Endangered wading birds making a comeback
By Palm Beach Post Staff Writer
Sunday, June 28, 2009
It was a rare sight: three young wood storks, perched
awkwardly atop two tree islands deep in the Everglades.
An
hour later, five more appeared about 100 yards away, loping
in a line through the watery saw grass of the Arthur R.
Marshall Loxahatchee National Wildlife Refuge. At various
times, the storks - all less than 2 months old - briefly
took to the air, as if to test their wings in these final
days before they leave their nests for good.
Wood storks, the only storks that breed in the U.S. and the
only Everglades wading birds listed as endangered, are
showing up this year in numbers not seen in decades. Within
the refuge, it's been eight years since scientists spotted a
single baby stork and another 11 before that, in 1990, that
a new stork successfully left a nest, said Cindy Fury, the
refuge's senior biologist.
"We have at least 40 that will be successful this year,"
Fury said. "It's been a really, really good year."
So, too, throughout the Everglades, where about 3,500 of
the enormous birds, with their curved beaks and 5-foot-plus
wingspans, are expected to cross into adulthood.
That's up from virtually none last year. Throughout the
entire Everglades, only 12 baby wood storks survived last
year, all on tiny Lenore Island in the Caloosahatchee River.
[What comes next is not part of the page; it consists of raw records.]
Lemma reader_load s n i r t seq acc x th :
  cell_inv s n → readers s !! i = Some r → rpc r = RWords seq acc → length acc < nwords →
  load (S (length acc)) Relaxed t (mem s) (rthread r) = Some (x, th) →
  cell_inv (set_reader i (mkReader (RWords seq (acc ++ [x])) th (rlog r) (rseen r)) s) n.
Proof.
  intros Hinv Hi Hpc Hlen Hload. pose proof (ci_readers _ _ Hinv _ _ Hi) as [Hs Hso Ho Hp].
  rewrite Hpc in Hp. destruct Hp as (m & -> & Hm & Hk & _ & Hl).
  apply load_Some in Hload as (ms & msg & Hms & Ht & -> & Hle & Hcur & _ & Hacq & Hmv & _).
  destruct (locs_lookup _ _ _ _ Hinv Hms) as [-> _].
  destruct (ci_words _ _ Hinv _ Hlen _ _ Ht) as [Hat H2].
  apply set_reader_inv; [done|]. split; simpl; try done.
  - eapply Forall_impl; [exact Ho|]. simpl. intros y Hy. specialize (Hcur 0). lia.
  - exists m. split_and!; try done.
    + specialize (Hcur 0). lia.
    + intros k Hkn. etrans; [by apply Hk|]. apply Hcur.
    + rewrite length_app. simpl. lia.
    + intros k y Hy. apply lookup_app_Some in Hy as [Hy|[Hge Hy]].
      * destruct (Hl k y Hy) as (a & ? & ? & ?). exists a. split_and!; try done.
        specialize (Hacq 0). lia.
      * apply list_lookup_singleton_Some in Hy as [Hz <-].
        assert (k = length acc) as -> by lia. exists t. split_and!; [|done|].
        -- etrans; [by apply Hk|done].
        -- specialize (Hmv 0). lia.
Qed.

Lemma cell_reader_inv s n i t o :
  cell_inv s n → reader_step i t s = Some o → ∃ s', o = Done s' ∧ cell_inv s' n ∧
    written s' = written s.
Proof.
  intros Hinv. unfold reader_step. destruct (readers s !! i) as [r|] eqn:Hi; [|done]. simpl.
  pose proof (ci_readers _ _ Hinv _ _ Hi) as Hr.
  destruct (rpc r) as [|seq acc|seq v|seq v] eqn:Hpc.
  - destruct (load 0 Acquire t (mem s) (rthread r)) as [[seq th]|] eqn:Hl; [|done]. simpl.
    intros [= <-]. eexists. split; [done|]. split; [by eapply reader_start|]. by case_match.
  - destruct (Nat.ltb_spec (length acc) nwords) as [Hlt|Hge].
    + destruct (load (S (length acc)) Relaxed t (mem s) (rthread r)) as [[x th]|] eqn:Hl;
        [|done]. simpl. intros [= <-]. eexists. split; [done|].
      split; [by eapply reader_load|done].
    + destruct Hr as [Hs Hso Ho Hp]. rewrite Hpc in Hp.
      destruct Hp as (m & -> & Hm & Hk & Hlen & Hl).
      destruct (build_torn acc) as [v Hv]; [lia| |].
      { intros k x Hx. destruct (Hl k x Hx) as (a & _ & (u & _ & Hu) & _). by exists u. }
      rewrite Hv. simpl. intros [= <-]. eexists. split; [done|]. split; [|done].
      apply set_reader_inv; [done|]. split; simpl; try done.
      exists m, acc. split_and!; try done. lia.
  - intros [= <-]. eexists. split; [done|]. split; [|done].
    apply set_reader_inv; [done|]. destruct Hr as [Hs Hso Ho Hp]. rewrite Hpc in Hp.
    destruct Hp as (m & acc & -> & Hm & Hlen & Hb & Hl). split; simpl; try done.
    + eapply Forall_impl; [exact Ho|]. simpl. unfold vjoin. lia.
    + exists m, acc. split_and!; try done; simpl; unfold vjoin; [lia|].
      rewrite <-(app_nil_r (written s)). eapply loaded_mono; [exact Hl|]. lia.
  - destruct (load 0 Relaxed t (mem s) (rthread r)) as [[seq' th]|] eqn:Hl; [|done]. simpl.
    intros [= <-]. eexists. split; [done|]. split; [|by case_match].
    apply load_Some in Hl as (ms & msg & Hms & Ht & -> & Hle & Hcur & Htl & _).
    destruct (locs_lookup _ _ _ _ Hinv Hms) as [-> _].
    destruct (ci_seq _ _ Hinv _ _ Ht) as [-> _].
    destruct (Z.eqb_spec (Z.of_nat t) seq) as [He|Hne];
      [|apply set_reader_inv; [done|]; apply finish_err_ok; [done|apply Hcur]].
    destruct Hr as [Hs Hso Ho Hp]. rewrite Hpc in Hp.
    destruct Hp as (m & acc & -> & Hm & Hlen & Hb & Hld). apply Nat2Z.inj in He as ->.
    assert (Z.to_nat (Z.of_nat (2 * m) / 2) = m) as Hdiv.
    { rewrite Nat2Z.inj_mul, Z.mul_comm, Z.div_mul by lia. apply Nat2Z.id. }
    apply set_reader_inv; [done|]. rewrite Hdiv. split; simpl; try done.
    + rewrite oks_app. apply Forall2_app; [done|]. simpl. constructor; [|constructor].
      eapply (checked s n); try done. by apply lookup_lt_Some in Ht.
    + apply Sorted_snoc_le; [done|]. eapply Forall_impl; [exact Ho|]. simpl. lia.
    + apply Forall_app. split; [|by repeat constructor; lia].
      eapply Forall_impl; [exact Ho|]. simpl. specialize (Hcur 0). lia.
Qed.

(** ** Steps of the writer *)

Lemma mem_total_ne (M : memory) l k ms : l ≠ k → <[l:=ms]> M !!! k = M !!! k.
Proof. intros. by apply list_lookup_total_insert_ne. Qed.
Lemma mem_total_eq (M : memory) l ms : l < length M → <[l:=ms]> M !!! l = ms.
Proof. intros. by apply list_lookup_total_correct, list_lookup_insert_eq. Qed.

(** A store to the sequence count. *)
Lemma store_seq_inv s n seq o M th pc :
  cell_inv s n → store 0 seq o (mem s) (wthread s) = Some (M, th) →
  seq = Z.of_nat (length (mem s !!! 0)) →
  seq_len pc n = S (seq_len (wpc s) n) →
  (∀ k, k < nwords → word_len pc n k = word_len (wpc s) n k) →
  (∀ j, length (mem s !!! 0) = 2 * j → o = Release ∧ ∀ k, k < nwords → j < word_len pc n k) →
  wpc_ok (written s) n pc th →
  cell_inv (to_writer pc M th s) n.
Proof.
  intros Hinv Hst Hval Hsl Hwl Hev Hpc.
  apply store_Some in Hst as (ms & m & Hms & -> & Hmv & Hcur & Hlen & Hne & Hrel & _ & Hr & Hc0).
  destruct (locs_lookup _ _ _ _ Hinv Hms) as [-> _].
  destruct Hinv as [Hloc Hlast Hseq Hwd Hsl0 Hwl0 Hsc Hwc _ Hlog Hrd].
  split; simpl; try done.
  - by rewrite length_insert.
  - rewrite mem_total_eq by lia. intros t m' [Ht|[Hge Ht]]%lookup_app_Some; [by apply Hseq|].
    apply list_lookup_singleton_Some in Ht as [Ht <-].
    assert (t = length (mem s !!! 0)) as -> by lia. split; [by rewrite Hmv|].
    intros j Hj k Hk. destruct (Hev j Hj) as [-> Hw]. specialize (Hw k Hk).
    specialize (Hr eq_refl (S k)). specialize (Hwc k Hk). rewrite Hwl in Hw by done. lia.
  - intros k Hk. rewrite mem_total_ne by done. by apply Hwd.
  - rewrite mem_total_eq, length_app by lia. simpl. lia.
  - intros k Hk. rewrite mem_total_ne, Hwl by done. by apply Hwl0.
  - rewrite Hc0, Hsl. lia.
  - intros k Hk. rewrite Hne, Hwl by done. by apply Hwc.
Qed.

(** A store to a word. *)
Lemma store_word_inv s n v seq k x M th :
  cell_inv s n → wpc s = WWords v seq k → tearable_words v !! k = Some x →
  store (S k) x Relaxed (mem s) (wthread s) = Some (M, th) →
  cell_inv (to_writer (WWords v seq (S k)) M th s) n.
Proof.
  intros Hinv Hpc Hx Hst. pose proof (lookup_lt_Some _ _ _ Hx) as Hk. rewrite words_length in Hk.
  apply store_Some in Hst as
    (ms & m & Hms & -> & Hmv & Hcur & Hlen & Hne & Hrel & Hvw & _ & Hc0).
  destruct (locs_lookup _ _ _ _ Hinv Hms) as [-> _].
  destruct Hinv as [Hloc Hlast Hseq Hwd Hsl0 Hwl0 Hsc Hwc Hwp Hlog Hrd].
  rewrite Hpc in *. simpl in *. destruct Hwp as (Hn & Hv & Hsq & Hj & Hrl).
  pose proof (Hwl0 k Hk) as Hlk. rewrite Nat.ltb_irrefl in Hlk.
  assert (∀ i, i ≠ k → (i <? S k)%nat = (i <? k)%nat) as Hlt.
  { intros i Hi. destruct (Nat.ltb_spec i (S k)), (Nat.ltb_spec i k); lia. }
  assert ((k <? S k)%nat = true) as Hkk by (apply Nat.ltb_lt; lia).
  split; simpl; try done.
  - by rewrite length_insert.
  - rewrite mem_total_ne by done. done.
  - intros i Hi a m' Ha. destruct (decide (i = k)) as [->|Hik].
    + rewrite mem_total_eq in Ha by lia.
      apply lookup_app_Some in Ha as [Ha|[Hge Ha]]; [by apply Hwd|].
      apply list_lookup_singleton_Some in Ha as [Ha <-].
      assert (a = n) as -> by lia. split; [exists v; by rewrite Hmv|].
      destruct (Hvw 0) as [Hv0|]; [lia|done].
    + rewrite mem_total_ne in Ha by lia. by apply Hwd.
  - by rewrite mem_total_ne.
  - intros i Hi. destruct (decide (i = k)) as [->|Hik].
    + rewrite mem_total_eq, length_app, Hkk by lia. simpl. lia.
    + rewrite mem_total_ne, Hlt by lia. by apply Hwl0.
  - by rewrite Hne.
  - intros i Hi. destruct (decide (i = k)) as [->|Hik].
    + rewrite Hc0, Hkk, Hlk. specialize (Hwc k Hk). rewrite Nat.ltb_irrefl in Hwc. lia.
    + rewrite Hne, Hlt by lia. by apply Hwc.
  - split_and!; try done. by rewrite Hrel.
Qed.

(** A load of the writer while it does not write reads the newest store. *)
Lemma writer_load s n l t x th :
  cell_inv s n → (wpc s = WIdle ∨ ∃ acc, wpc s = WRead acc) → l ≤ nwords →
  load l Relaxed t (mem s) (wthread s) = Some (x, th) →
  t = cur (wthread s) l ∧ (∀ k, cur th k = cur (wthread s) k) ∧
  ∃ m, (mem s !!! l) !! t = Some m ∧ x = mval m.
Proof.
  intros Hinv Hpc Hl Hload. pose proof Hload as Hload'.
  apply load_Some in Hload' as (ms & m & Hms & Ht & -> & Hle & _).
  destruct (locs_lookup _ _ _ _ Hinv Hms) as [-> Hcase].
  assert (S (cur (wthread s) l) = length (mem s !!! l)) as Hlen.
  { destruct Hcase as [->|(k & Hk & ->)].
    - by rewrite (ci_seq_cur _ _ Hinv), (ci_seq_len _ _ Hinv).
    - by rewrite (ci_word_cur _ _ Hinv), (ci_word_len _ _ Hinv). }
  pose proof (load_newest _ _ _ _ _ _ _ _ Hload Hms Hlen) as ->.
  split_and!; [done| |by exists m]. unfold load in Hload. rewrite Hms, Ht in Hload.
  destruct (_ <=? _)%nat; [|done]. injection Hload as <-. intros k. simpl. unfold vjoin.
  destruct (decide (k = l)) as [->|Hk]; [rewrite vat_eq; lia|rewrite vat_ne by done; lia].
Qed.

Lemma cell_writer_inv s n c o :
  cell_inv s n → writer_step c s = Some o →
  ∃ s' n', o = Done s' ∧ (few_writes s' → cell_inv s' n') ∧
    (written s' = written s ∨ ∃ v, written s' = written s ++ [v]).
Proof.
  intros Hinv. pose proof (ci_wpc _ _ Hinv) as Hp. pose proof (ci_last _ _ Hinv) as Hlast.
  pose proof (ci_seq_len _ _ Hinv) as Hsl.
  unfold writer_step. destruct (wpc s) as [|v seq|v seq|v seq k|acc] eqn:Hpc, c as [u t| |t];
    try done; simpl in Hp, Hsl.
  - destruct (load 0 Relaxed t (mem s) (wthread s)) as [[seq th]|] eqn:Hl; [|done]. simpl.
    intros [= <-]. eexists _, (S n). split; [done|]. split; [intros _|by right; exists u].
    destruct (writer_load _ _ _ _ _ _ Hinv (or_introl Hpc) (Nat.le_0_l _) Hl)
      as (-> & Hcur & m & Hm & ->). destruct (ci_seq _ _ Hinv _ _ Hm) as [-> _].
    destruct Hinv as [Hloc _ Hseq Hwd Hsl0 Hwl0 Hsc Hwc _ Hlog Hrd]. rewrite Hpc in *.
    simpl in Hsc, Hwc, Hwl0. split; simpl; try done.
    + rewrite length_app. simpl. lia.
    + intros k Hk a m' Ha. destruct (Hwd k Hk a m' Ha). split; [by apply word_at_app|done].
    + lia.
    + rewrite Hcur. lia.
    + intros k Hk. rewrite Hcur. by apply Hwc.
    + split_and!; [lia| |f_equal; lia]. rewrite lookup_app_r by lia.
      by replace (S n - length (written s)) with 0 by lia.
    + eapply Forall_impl; [exact Hlog|]. intros x Hx. apply elem_of_app. by left.
    + intros i r Hr. by apply reader_ok_app, Hrd with i.
  - intros [= <-]. eexists _, n. split; [done|]. split; [intros _|by left].
    destruct (lookup_lt_is_Some_2 (written s) n) as [v Hv]; [lia|].
    destruct Hinv as [Hloc _ Hseq Hwd Hsl0 Hwl0 Hsc Hwc _ Hlog Hrd]. rewrite Hpc in *.
    split; simpl; try done. by exists v.
  - destruct (store 0 _ Relaxed (mem s) (wthread s)) as [[M th]|] eqn:Hst; [|done]. simpl.
    intros [= <-]. eexists _, n. split; [done|]. split; [|by left]. unfold few_writes. simpl.
    intros Hfew. destruct Hp as (Hn & Hv & ->). eapply store_seq_inv; [done|exact Hst|..];
      rewrite ?Hpc; simpl; try done.
    + rewrite wrap_small; lia.
    + lia.
    + intros j Hj. lia.
  - intros [= <-]. eexists _, n. split; [done|]. split; [intros _|by left].
    destruct Hp as (Hn & Hv & ->).
    destruct Hinv as [Hloc _ Hseq Hwd Hsl0 Hwl0 Hsc Hwc _ Hlog Hrd]. rewrite Hpc in *.
    simpl in *. split; simpl; try done. split_and!; try done; lia.
  - destruct (tearable_words v !! k) as [x|] eqn:Hx.
    + destruct (store (S k) x Relaxed (mem s) (wthread s)) as [[M th]|] eqn:Hst; [|done].
      simpl. intros [= <-]. eexists _, n. split; [done|]. split; [intros _|by left].
      by eapply store_word_inv.
    + destruct (store 0 _ Release (mem s) (wthread s)) as [[M th]|] eqn:Hst; [|done]. simpl.
      intros [= <-]. eexists _, n. split; [done|]. split; [|by left]. unfold few_writes. simpl.
      intros Hfew. destruct Hp as (Hn & Hv & -> & Hk & _).
      apply lookup_ge_None in Hx. rewrite words_length in Hx.
      eapply store_seq_inv; [done|exact Hst|..]; rewrite ?Hpc; simpl; try done.
      * rewrite wrap_small; lia.
      * lia.
      * intros i Hi. by rewrite (proj2 (Nat.ltb_lt i k)) by lia.
      * intros j Hj. split; [done|]. intros i Hi. lia.
  - destruct (Nat.ltb_spec (length acc) nwords) as [Hlt|Hge].
    + destruct (load (S (length acc)) Relaxed t (mem s) (wthread s)) as [[x th]|] eqn:Hl;
        [|done]. simpl. intros [= <-]. eexists _, n. split; [done|]. split; [intros _|by left].
      destruct (writer_load _ _ _ _ _ _ Hinv (or_intror (ex_intro _ acc Hpc)) Hlt Hl)
        as (-> & Hcur & m & Hm & ->).
      destruct (ci_words _ _ Hinv _ Hlt _ _ Hm) as [(v' & Hv' & Hw) _].
      pose proof (ci_word_cur _ _ Hinv _ Hlt) as Hc. rewrite Hpc in Hc. simpl in Hc.
      destruct Hinv as [Hloc _ Hseq Hwd Hsl0 Hwl0 Hsc Hwc _ Hlog Hrd]. rewrite Hpc in *.
      simpl in *. split; simpl; try done.
      * by rewrite Hcur.
      * intros k Hk. rewrite Hcur. by apply Hwc.
      * destruct Hp as (v & Hv & Hacc). exists v. split; [done|].
        injection Hc as Hc. rewrite Hc in Hv'. simplify_eq.
        rewrite length_app. simpl. rewrite Nat.add_1_r, (take_S_r _ _ _ Hw). by f_equal.
    + destruct Hp as (v & Hv & Hacc). rewrite take_ge in Hacc by (rewrite words_length; lia).
      rewrite Hacc, build_words. simpl. intros [= <-]. eexists _, n. split; [done|].
      split; [intros _|by left].
      destruct Hinv as [Hloc _ Hseq Hwd Hsl0 Hwl0 Hsc Hwc _ Hlog Hrd]. rewrite Hpc in *.
      split; simpl; try done. apply Forall_app. split; [done|]. constructor; [|constructor].
      by eapply list_elem_of_lookup_2.
Qed.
Even the Corkscrew Swamp Sanctuary produced none - for the
second year in a row.
"We haven't had this kind of effort - this many nests and
eggs - since the 1930s," said Dean Powell of the South
Florida Water Management District. "It's literally a
once-in-a-lifetime deal."
The population explosion is good news to ecologists who
say that as go the wading birds, so goes the Everglades. The
Everglades lost about 90 percent of its wading birds to a
combined assault in the early 1900s from plume hunters who
used their feathers to make hats and engineers who ditched,
diked and dammed the natural wetlands to make room for
housing and farmland.
The wood stork population plunged from an estimated
20,000 nesting pairs in the 1930s to a low of about 2,500
pairs in 1978, according to the U.S. Fish and Wildlife
Service.
Recently, the storks have been staging a comeback. A
survey found 11,279 pairs in 2006, the first time since the
1960s that the nesting population surpassed 10,000 pairs.
But the survey also found that the numbers may be a
misleading indicator of good health for the South Florida
ecosystem, as the majority of the population, native to the
southern Everglades, now breed north of Lake Okeechobee -
including some as far north as Georgia and the Carolinas.
Nevertheless, the Florida Home Builders Association has
cited the overall numbers in petitioning the federal
government to downgrade the wood stork's status from
"endangered" to "threatened."
Bird watchers attribute this year's success to the shift
from the heavy rains that filled the Everglades marshes last
fall to the prolonged, drought that slowly dried them up,
concentrating the small fish on which the birds feed in
smaller and smaller pools of water.
The sudden end of that slow dry-down in mid-May, with
nearly daily rains that dropped about a foot of water over
the next month, probably tempered the success of this
breeding season, making hunting difficult and food for
chicks scarce.
"If those rains hadn't come, and we had kept going for
another two or three weeks, we would have had twice as
many," Powell said. "It would have been unheard of."